**INPUT DATA**
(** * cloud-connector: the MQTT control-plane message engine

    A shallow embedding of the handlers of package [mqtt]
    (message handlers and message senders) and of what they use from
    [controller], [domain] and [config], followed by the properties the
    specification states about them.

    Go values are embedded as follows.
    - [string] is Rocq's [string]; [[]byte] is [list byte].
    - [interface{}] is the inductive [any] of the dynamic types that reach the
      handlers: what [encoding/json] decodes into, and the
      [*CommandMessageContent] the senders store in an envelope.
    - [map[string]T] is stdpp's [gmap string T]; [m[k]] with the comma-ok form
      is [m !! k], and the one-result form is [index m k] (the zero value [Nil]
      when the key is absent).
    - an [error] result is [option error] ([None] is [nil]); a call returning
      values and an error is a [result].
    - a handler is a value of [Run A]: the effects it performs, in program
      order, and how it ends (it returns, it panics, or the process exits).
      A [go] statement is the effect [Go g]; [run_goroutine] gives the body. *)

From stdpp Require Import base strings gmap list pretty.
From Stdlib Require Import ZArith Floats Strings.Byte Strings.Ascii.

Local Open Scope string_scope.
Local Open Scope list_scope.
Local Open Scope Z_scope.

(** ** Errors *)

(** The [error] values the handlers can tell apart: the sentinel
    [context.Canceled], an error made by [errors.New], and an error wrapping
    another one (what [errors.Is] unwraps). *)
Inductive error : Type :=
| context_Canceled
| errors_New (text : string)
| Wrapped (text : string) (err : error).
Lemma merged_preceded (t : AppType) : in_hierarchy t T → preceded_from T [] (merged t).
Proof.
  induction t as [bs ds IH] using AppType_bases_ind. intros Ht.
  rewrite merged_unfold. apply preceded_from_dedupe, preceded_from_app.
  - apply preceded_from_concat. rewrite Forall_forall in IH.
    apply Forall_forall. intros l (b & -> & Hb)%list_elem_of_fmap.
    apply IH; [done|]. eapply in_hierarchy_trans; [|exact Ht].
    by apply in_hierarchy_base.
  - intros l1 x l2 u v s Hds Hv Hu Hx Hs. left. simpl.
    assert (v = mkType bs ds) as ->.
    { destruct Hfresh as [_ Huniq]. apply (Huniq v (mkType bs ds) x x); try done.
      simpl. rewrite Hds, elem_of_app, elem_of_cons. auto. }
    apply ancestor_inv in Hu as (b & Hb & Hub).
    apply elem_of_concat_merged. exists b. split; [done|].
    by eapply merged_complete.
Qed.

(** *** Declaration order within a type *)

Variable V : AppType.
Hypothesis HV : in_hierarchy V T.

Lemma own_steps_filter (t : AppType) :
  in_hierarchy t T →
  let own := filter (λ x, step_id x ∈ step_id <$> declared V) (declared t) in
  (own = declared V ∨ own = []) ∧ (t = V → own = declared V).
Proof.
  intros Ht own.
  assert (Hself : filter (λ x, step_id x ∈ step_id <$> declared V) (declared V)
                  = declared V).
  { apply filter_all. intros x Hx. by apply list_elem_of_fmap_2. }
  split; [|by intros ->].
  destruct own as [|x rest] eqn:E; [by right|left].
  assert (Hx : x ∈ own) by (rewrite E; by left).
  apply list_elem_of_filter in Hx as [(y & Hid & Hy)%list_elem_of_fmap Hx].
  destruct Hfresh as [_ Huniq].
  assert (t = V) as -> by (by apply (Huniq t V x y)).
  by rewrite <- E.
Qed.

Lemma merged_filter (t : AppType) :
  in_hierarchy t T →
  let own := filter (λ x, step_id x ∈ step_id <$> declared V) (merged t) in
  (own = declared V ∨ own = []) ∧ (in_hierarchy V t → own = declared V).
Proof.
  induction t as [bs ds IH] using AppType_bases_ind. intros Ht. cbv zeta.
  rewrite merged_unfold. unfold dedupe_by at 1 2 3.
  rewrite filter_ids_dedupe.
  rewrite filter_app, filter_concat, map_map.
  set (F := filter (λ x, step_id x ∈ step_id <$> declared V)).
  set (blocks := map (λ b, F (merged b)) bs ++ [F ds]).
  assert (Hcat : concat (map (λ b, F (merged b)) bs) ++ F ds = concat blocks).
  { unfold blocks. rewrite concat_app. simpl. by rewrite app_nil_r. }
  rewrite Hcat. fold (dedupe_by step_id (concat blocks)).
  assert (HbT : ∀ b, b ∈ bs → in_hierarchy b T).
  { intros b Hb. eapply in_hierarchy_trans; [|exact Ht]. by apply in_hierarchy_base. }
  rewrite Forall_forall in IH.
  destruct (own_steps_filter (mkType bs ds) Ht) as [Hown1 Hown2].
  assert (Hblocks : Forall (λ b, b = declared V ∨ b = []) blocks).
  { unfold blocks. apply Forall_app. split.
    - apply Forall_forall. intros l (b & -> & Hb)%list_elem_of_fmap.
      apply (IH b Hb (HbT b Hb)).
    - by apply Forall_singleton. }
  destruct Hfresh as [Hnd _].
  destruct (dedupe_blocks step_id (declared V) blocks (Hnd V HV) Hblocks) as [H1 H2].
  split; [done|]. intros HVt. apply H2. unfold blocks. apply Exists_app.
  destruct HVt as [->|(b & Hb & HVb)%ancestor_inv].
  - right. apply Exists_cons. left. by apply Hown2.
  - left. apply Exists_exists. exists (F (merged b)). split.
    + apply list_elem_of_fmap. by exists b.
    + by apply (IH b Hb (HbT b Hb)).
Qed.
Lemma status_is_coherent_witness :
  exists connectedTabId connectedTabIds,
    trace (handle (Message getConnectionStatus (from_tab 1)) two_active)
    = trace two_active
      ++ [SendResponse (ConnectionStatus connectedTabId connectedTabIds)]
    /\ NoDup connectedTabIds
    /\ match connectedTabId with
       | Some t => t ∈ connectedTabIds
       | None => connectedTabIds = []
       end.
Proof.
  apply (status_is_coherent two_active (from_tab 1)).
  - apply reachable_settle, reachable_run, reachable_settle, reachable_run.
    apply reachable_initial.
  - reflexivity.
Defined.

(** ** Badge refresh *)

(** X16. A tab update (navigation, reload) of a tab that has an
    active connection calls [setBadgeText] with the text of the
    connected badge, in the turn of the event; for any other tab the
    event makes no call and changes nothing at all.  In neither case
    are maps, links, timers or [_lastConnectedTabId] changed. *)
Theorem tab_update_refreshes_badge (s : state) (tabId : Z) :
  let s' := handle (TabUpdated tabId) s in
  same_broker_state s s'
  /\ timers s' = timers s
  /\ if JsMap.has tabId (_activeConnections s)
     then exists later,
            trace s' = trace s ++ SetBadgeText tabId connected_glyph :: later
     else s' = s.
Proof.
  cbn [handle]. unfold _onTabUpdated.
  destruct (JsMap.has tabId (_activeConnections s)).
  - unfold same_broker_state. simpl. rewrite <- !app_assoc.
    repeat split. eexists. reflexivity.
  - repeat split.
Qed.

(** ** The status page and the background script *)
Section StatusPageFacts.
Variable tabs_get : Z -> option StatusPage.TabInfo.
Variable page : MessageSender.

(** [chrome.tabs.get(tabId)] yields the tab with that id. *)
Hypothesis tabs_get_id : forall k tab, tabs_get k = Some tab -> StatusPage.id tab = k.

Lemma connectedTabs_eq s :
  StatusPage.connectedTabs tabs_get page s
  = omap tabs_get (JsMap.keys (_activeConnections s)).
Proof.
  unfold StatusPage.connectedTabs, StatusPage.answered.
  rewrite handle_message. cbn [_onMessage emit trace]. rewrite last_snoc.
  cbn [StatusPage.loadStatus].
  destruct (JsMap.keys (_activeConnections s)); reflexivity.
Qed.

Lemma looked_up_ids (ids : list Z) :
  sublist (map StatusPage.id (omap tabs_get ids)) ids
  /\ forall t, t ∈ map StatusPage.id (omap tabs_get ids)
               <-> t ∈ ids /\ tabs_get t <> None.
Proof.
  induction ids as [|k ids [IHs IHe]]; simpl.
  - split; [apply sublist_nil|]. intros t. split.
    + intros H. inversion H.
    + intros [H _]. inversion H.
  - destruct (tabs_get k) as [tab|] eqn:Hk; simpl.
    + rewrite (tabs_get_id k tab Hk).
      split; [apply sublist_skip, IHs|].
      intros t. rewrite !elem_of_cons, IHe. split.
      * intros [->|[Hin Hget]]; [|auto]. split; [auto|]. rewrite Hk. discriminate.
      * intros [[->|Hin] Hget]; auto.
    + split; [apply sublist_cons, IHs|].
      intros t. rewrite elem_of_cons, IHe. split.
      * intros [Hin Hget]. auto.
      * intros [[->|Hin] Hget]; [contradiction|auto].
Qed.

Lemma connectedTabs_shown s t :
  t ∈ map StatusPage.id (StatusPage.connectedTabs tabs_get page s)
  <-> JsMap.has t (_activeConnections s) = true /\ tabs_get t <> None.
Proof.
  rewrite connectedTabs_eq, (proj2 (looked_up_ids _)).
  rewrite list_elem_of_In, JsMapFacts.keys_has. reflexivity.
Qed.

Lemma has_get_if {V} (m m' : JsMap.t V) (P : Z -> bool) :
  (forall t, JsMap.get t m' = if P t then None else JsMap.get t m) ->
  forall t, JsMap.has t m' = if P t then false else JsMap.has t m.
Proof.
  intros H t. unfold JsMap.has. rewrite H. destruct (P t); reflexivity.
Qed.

**TASK REQUIREMENTS**
Tell how many lines above contain the word "handlers". Nothing but the number is needed.

**TASK RESPONSE**
4